QI - Quadrinhos Independentes, o lendário fanzine brasileiro de quadrinhos




Já tinha pensado em fazer uma postagem sobre esse fanzine, acabei desistindo, mas voltei a atrás com uma sugestão do Fabiano Alves.





Anteriormente falei um pouco das publicações independentes japonesas, agora falo de uma publicação brasileira que circula há mais de 20 anos.

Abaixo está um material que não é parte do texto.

(** C10.  [createPoll] and [updatePoll] validate before they ask who is
    calling.  An input that fails the validation gets its validation
    message in every world, signed in or not, and the world is left
    untouched: the provider is not even asked.  Without a session a valid
    input gets the "must be logged in" message; conversely that message
    is returned only for an input that passed every test, and then only
    when there is no session, unless a collaborator happened to report
    an error with that very text. *)
Theorem validation_precedes_authentication sanitize fd pollId w :
  (~ valid_input sanitize fd ->
   exists m,
     In m [incomplete_message; question_too_long_message;
           too_many_options_message; option_too_long_message]
     /\ forall w',
         run (createPoll sanitize fd) w' = (rejected m, w')
         /\ run (updatePoll sanitize pollId fd) w' = (rejected m, w'))
  /\ (valid_input sanitize fd -> session w = None -> session_error w = None ->
      result (createPoll sanitize fd) w = rejected login_to_create
      /\ result (updatePoll sanitize pollId fd) w = rejected login_to_update)
  /\ (result (createPoll sanitize fd) w = rejected login_to_create ->
      valid_input sanitize fd
      /\ (session w = None
          \/ (exists e, session_error w = Some e
                        /\ AuthError.message e = login_to_create)
          \/ (exists e rest, upstream w = Some e :: rest
                             /\ PgError.message e = login_to_create)))
  /\ (result (updatePoll sanitize pollId fd) w = rejected login_to_update ->
      valid_input sanitize fd
      /\ (session w = None
          \/ (exists e, session_error w = Some e
                        /\ AuthError.message e = login_to_update)
          \/ (exists e rest, upstream w = Some e :: rest
                             /\ PgError.message e = login_to_update))).
Proof.
  pose proof (valid_input_spec sanitize fd) as EV.
  split; [| split; [| split]].
  - intros NV.
    destruct (test1 sanitize fd) eqn:T1;
      [exists incomplete_message; split; [simpl; tauto |] |
       destruct (test2 sanitize fd) eqn:T2;
       [exists question_too_long_message; split; [simpl; tauto |] |
        destruct (test3 sanitize fd) eqn:T3;
        [exists too_many_options_message; split; [simpl; tauto |] |
         destruct (test4 sanitize fd) eqn:T4;
         [exists option_too_long_message; split; [simpl; tauto |] |
          exfalso; apply NV, EV; auto]]]];
      intros w'; rewrite createPoll_unfold, updatePoll_unfold;
      rewrite ?T1, ?T2, ?T3, ?T4; split; reflexivity.
  - intros V Hs He. tests_of V. unfold result.
    rewrite createPoll_unfold, updatePoll_unfold, T1, T2, T3, T4, Hs, He.
    split; reflexivity.
  - unfold result. rewrite createPoll_unfold. rewrite EV.
    destruct (test1 sanitize fd); [discriminate |].
    destruct (test2 sanitize fd); [discriminate |].
    destruct (test3 sanitize fd); [discriminate |].
    destruct (test4 sanitize fd); [discriminate |].
    intros H. split; [auto |].
    destruct (session_error w) as [e |].
    { right; left. exists e. split; [reflexivity |]. injection H as H. exact H. }
    destruct (session w) as [u |]; [| left; reflexivity].
    destruct (upstream w) as [| [e |] rest]; try discriminate H.
    right; right. exists e, rest. split; [reflexivity |].
    injection H as H. exact H.
  - unfold result. rewrite updatePoll_unfold. rewrite EV.
    destruct (test1 sanitize fd); [discriminate |].
    destruct (test2 sanitize fd); [discriminate |].
    destruct (test3 sanitize fd); [discriminate |].
    destruct (test4 sanitize fd); [discriminate |].
    intros H. split; [auto |].
    destruct (session_error w) as [e |].
    { right; left. exists e. split; [reflexivity |]. injection H as H. exact H. }
    destruct (session w) as [u |]; [| left; reflexivity].
    destruct (upstream w) as [| [e |] rest]; try discriminate H.
    right; right. exists e, rest. split; [reflexivity |].
    injection H as H. exact H.
Qed.

(** ** Concrete runs of the validation *)

Lemma sample_valid n k :
  test1 Sample.strip (Sample.long_form n (repeat js:"a" k)) = false ->
  test2 Sample.strip (Sample.long_form n (repeat js:"a" k)) = false ->
  test3 Sample.strip (Sample.long_form n (repeat js:"a" k)) = false ->
  test4 Sample.strip (Sample.long_form n (repeat js:"a" k)) = false ->
  valid_input Sample.strip (Sample.long_form n (repeat js:"a" k)).
Proof. intros. apply valid_input_spec. auto. Qed.

Lemma updatePoll_no_admin_override_sample :
  nth_error
    (polls (after (updatePoll Sample.strip js:"p-1"
                     (Sample.long_form 9 (repeat js:"a" 2)))
              (Sample.signed_in Sample.root))) 0
    = Some Sample.secret
  /\ result (updatePoll Sample.strip js:"p-1"
               (Sample.long_form 9 (repeat js:"a" 2)))
       (Sample.signed_in Sample.root)
     = accepted.
Proof.
  apply (updatePoll_no_admin_override Sample.strip
           (Sample.signed_in Sample.root) Sample.root js:"p-1"
           (Sample.long_form 9 (repeat js:"a" 2)) 0 Sample.secret).
  - reflexivity.
  - reflexivity.
  - exact I.
  - apply sample_valid; reflexivity.
  - reflexivity.
  - discriminate.
Defined.



Lemma validation_precedes_authentication_sample :
  (run (createPoll Sample.strip (Sample.long_form 256 (repeat js:"a" 2)))
     Sample.world
   = (rejected question_too_long_message, Sample.world))
  /\ result (createPoll Sample.strip (Sample.long_form 255 (repeat js:"a" 2)))
       Sample.world = rejected login_to_create
  /\ result (updatePoll Sample.strip js:"p-1"
               (Sample.long_form 255 (repeat js:"a" 2)))
       Sample.world = rejected login_to_update.
Proof.
  split.
  - destruct (validation_precedes_authentication Sample.strip
                (Sample.long_form 256 (repeat js:"a" 2)) js:"p-1" Sample.world)
      as (A & _).
    destruct A as (m & _ & A).
    + intros V. apply valid_input_spec in V.
      destruct V as (_ & V & _). discriminate V.
    + destruct (A Sample.world) as (B & _).
      rewrite B. f_equal. symmetry.
      exact (f_equal fst B).
  - destruct (validation_precedes_authentication Sample.strip
                (Sample.long_form 255 (repeat js:"a" 2)) js:"p-1" Sample.world)
      as (_ & A & _).
    apply A; [apply sample_valid |..]; reflexivity.
Defined.

(** ** [submitVote] *)

Lemma ballots_matching pollId userId l :
  filter (matching Votes (all |> eq "poll_id" (VStr pollId)
                              |> eq "user_id" (VStr userId))) l
  = ballots pollId userId l.
Proof.
  unfold ballots. apply filter_ext. intros v. cbn.
  unfold cast_by. destruct (Vote.user_id v); cbn; rewrite ?andb_true_r; reflexivity.
Qed.

Lemma submitVote_unfold pollId optionIndex w :
  run (submitVote pollId optionIndex) w
  = match session w with
    | None => cast_vote pollId None optionIndex (asked GetUser w)
    | Some u =>
        match upstream w with
        | Some e :: rest =>
            if Js.eqb (PgError.code e) js:"PGRST116"
            then cast_vote pollId (Some u) optionIndex
                   (with_upstream rest (asked GetUser w))
            else (rejected (PgError.message e),
                  with_upstream rest (asked GetUser w))
        | _ =>
            match ballots pollId (User.id u) (votes w) with
            | [_] => (rejected already_voted, answered (asked GetUser w))
            | _ => cast_vote pollId (Some u) optionIndex
                     (answered (asked GetUser w))
            end
        end
    end.
Proof.
  assert (C : forall user w1,
             run (error <- insert Votes (fun w0 =>
                    {| Vote.id := uuid w0 (serial w0);
                       Vote.poll_id := pollId;
                       Vote.user_id := option_map User.id user;
                       Vote.option_index := optionIndex;
                       Vote.created_at := serial w0 |}) ;;
                  match error with
                  | Some e => ret {| Res.error := Some (PgError.message e) |}
                  | None => ret {| Res.error := None |}
                  end) w1
             = cast_vote pollId user optionIndex w1).
  { intros user w1. rewrite run_bind. unfold cast_vote.
    destruct (upstream w1) as [| [e |] rest] eqn:U.
    - rewrite insert_served by (unfold served; rewrite U; exact I). reflexivity.
    - rewrite (insert_refused _ _ w1 e rest U). reflexivity.
    - rewrite insert_served by (unfold served; rewrite U; exact I). reflexivity. }
  unfold submitVote. rewrite run_bind, getUser_run. cbv zeta.
  destruct (session w) as [u |]; [| apply C].
  rewrite run_bind.
  destruct (upstream w) as [| [e |] rest] eqn:U.
  - rewrite select_single_served by (unfold served, asked; cbn; rewrite U; exact I).
    cbn [rows Votes votes answered asked with_upstream with_idp_requests].
    rewrite ballots_matching.
    destruct (ballots pollId (User.id u) (votes w)) as [| v [| v' l]];
      try reflexivity; apply C.
  - rewrite (select_single_refused _ _ (asked GetUser w) e rest U).
    destruct (Js.eqb (PgError.code e) js:"PGRST116"); cbn [negb];
      [apply C | reflexivity].
  - rewrite select_single_served by (unfold served, asked; cbn; rewrite U; exact I).
    cbn [rows Votes votes answered asked with_upstream with_idp_requests].
    rewrite ballots_matching.
    destruct (ballots pollId (User.id u) (votes w)) as [| v [| v' l]];
      try reflexivity; apply C.
Qed.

Um breve histórico dos fanzines


Em 1926, Hugo Gernsback lançou a revista pulp de ficção científica Amazing Stories, nela criou uma sessão de cartas onde os leitores trocavam endereços, surgiram assim os primeiros fã-clubes e com isso os fanzines (uma aglutinação das palavras fan e magazine, revista em inglês), revistas amadoras produzidas por fãs, há uma divergência sobre o primeiro título, alguns apontam o Cosmic Stories (1929) de Jerry Siegel, cocriador do Superman e o The Comet (1930) da Science Correspondence Club, editado por Raymond A. Palmer e Walter Dennis, o termo fanzine foi criado por Russ Chauvene em 1940, nas páginas do seu fanzine Detours.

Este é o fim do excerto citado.